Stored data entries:
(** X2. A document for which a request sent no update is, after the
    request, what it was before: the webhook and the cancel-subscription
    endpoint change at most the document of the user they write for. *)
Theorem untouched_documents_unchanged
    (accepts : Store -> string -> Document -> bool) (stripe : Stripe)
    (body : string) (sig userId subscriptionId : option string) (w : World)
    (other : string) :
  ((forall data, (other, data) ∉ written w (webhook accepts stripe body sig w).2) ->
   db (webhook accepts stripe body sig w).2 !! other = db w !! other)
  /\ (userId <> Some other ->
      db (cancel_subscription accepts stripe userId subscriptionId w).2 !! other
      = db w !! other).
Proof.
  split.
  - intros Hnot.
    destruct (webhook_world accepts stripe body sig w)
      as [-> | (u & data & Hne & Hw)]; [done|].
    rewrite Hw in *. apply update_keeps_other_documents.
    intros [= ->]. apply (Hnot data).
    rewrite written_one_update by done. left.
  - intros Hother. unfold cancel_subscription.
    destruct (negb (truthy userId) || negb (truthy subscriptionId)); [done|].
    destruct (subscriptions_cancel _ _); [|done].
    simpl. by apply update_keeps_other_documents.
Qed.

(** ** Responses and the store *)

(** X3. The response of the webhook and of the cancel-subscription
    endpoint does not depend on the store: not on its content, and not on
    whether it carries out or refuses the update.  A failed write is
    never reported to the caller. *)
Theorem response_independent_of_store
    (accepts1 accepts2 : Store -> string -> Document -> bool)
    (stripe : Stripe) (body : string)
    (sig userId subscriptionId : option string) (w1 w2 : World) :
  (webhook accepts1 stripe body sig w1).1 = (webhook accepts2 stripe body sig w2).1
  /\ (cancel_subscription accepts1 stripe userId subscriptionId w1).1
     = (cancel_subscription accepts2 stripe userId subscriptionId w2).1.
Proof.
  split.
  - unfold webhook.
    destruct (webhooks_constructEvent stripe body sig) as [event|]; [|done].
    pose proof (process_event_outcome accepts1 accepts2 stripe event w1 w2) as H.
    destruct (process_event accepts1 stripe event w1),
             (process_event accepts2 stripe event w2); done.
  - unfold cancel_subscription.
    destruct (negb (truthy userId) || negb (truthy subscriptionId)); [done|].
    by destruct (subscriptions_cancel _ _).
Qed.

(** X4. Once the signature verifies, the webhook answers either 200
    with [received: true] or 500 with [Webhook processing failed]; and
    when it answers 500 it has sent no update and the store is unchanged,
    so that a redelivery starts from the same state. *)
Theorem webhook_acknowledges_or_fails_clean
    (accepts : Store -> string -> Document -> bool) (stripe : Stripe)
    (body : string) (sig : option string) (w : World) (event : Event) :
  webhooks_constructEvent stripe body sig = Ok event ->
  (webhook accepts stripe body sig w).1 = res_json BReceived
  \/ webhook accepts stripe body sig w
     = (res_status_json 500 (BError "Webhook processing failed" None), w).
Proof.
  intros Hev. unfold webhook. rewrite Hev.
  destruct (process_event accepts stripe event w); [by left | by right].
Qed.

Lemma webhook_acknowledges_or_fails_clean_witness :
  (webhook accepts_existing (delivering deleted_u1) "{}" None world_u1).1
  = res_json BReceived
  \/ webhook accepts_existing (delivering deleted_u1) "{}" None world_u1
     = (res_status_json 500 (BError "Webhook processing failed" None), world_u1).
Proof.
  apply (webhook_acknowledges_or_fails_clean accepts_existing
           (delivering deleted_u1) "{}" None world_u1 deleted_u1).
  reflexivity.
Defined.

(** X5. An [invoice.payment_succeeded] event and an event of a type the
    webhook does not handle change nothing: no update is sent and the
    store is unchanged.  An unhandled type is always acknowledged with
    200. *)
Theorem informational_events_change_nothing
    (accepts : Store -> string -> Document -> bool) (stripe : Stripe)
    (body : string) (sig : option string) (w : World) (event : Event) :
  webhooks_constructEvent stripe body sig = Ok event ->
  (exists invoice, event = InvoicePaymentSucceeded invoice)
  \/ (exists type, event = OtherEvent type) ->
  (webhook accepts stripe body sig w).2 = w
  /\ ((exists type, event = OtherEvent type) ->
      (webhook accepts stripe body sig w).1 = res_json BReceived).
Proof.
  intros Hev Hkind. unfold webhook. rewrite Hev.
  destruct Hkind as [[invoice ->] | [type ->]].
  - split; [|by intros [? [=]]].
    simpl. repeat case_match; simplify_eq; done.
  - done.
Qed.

* * *

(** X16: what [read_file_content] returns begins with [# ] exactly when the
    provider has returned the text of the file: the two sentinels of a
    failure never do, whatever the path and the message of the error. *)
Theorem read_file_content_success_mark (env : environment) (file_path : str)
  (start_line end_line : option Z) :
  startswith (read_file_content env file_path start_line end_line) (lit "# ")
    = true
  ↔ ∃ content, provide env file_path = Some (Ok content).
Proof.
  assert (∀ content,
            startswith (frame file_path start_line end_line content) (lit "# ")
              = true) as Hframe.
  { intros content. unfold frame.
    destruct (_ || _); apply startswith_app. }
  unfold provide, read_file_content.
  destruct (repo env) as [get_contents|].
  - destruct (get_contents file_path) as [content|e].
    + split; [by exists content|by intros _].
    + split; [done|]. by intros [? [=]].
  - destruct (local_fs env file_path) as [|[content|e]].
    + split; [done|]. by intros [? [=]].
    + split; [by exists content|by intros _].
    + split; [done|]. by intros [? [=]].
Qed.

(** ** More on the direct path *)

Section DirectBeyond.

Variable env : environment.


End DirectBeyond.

_Assignment_
Transcribe the lines above between the line holding "unfold provide, read_file_content." and the line holding "End DirectBeyond.", inclusive, exactly as they stand and with nothing added.

_Response area_
  unfold provide, read_file_content.
  destruct (repo env) as [get_contents|].
  - destruct (get_contents file_path) as [content|e].
    + split; [by exists content|by intros _].
    + split; [done|]. by intros [? [=]].
  - destruct (local_fs env file_path) as [|[content|e]].
    + split; [done|]. by intros [? [=]].
    + split; [by exists content|by intros _].
    + split; [done|]. by intros [? [=]].
Qed.

(** ** More on the direct path *)

Section DirectBeyond.

Variable env : environment.


End DirectBeyond.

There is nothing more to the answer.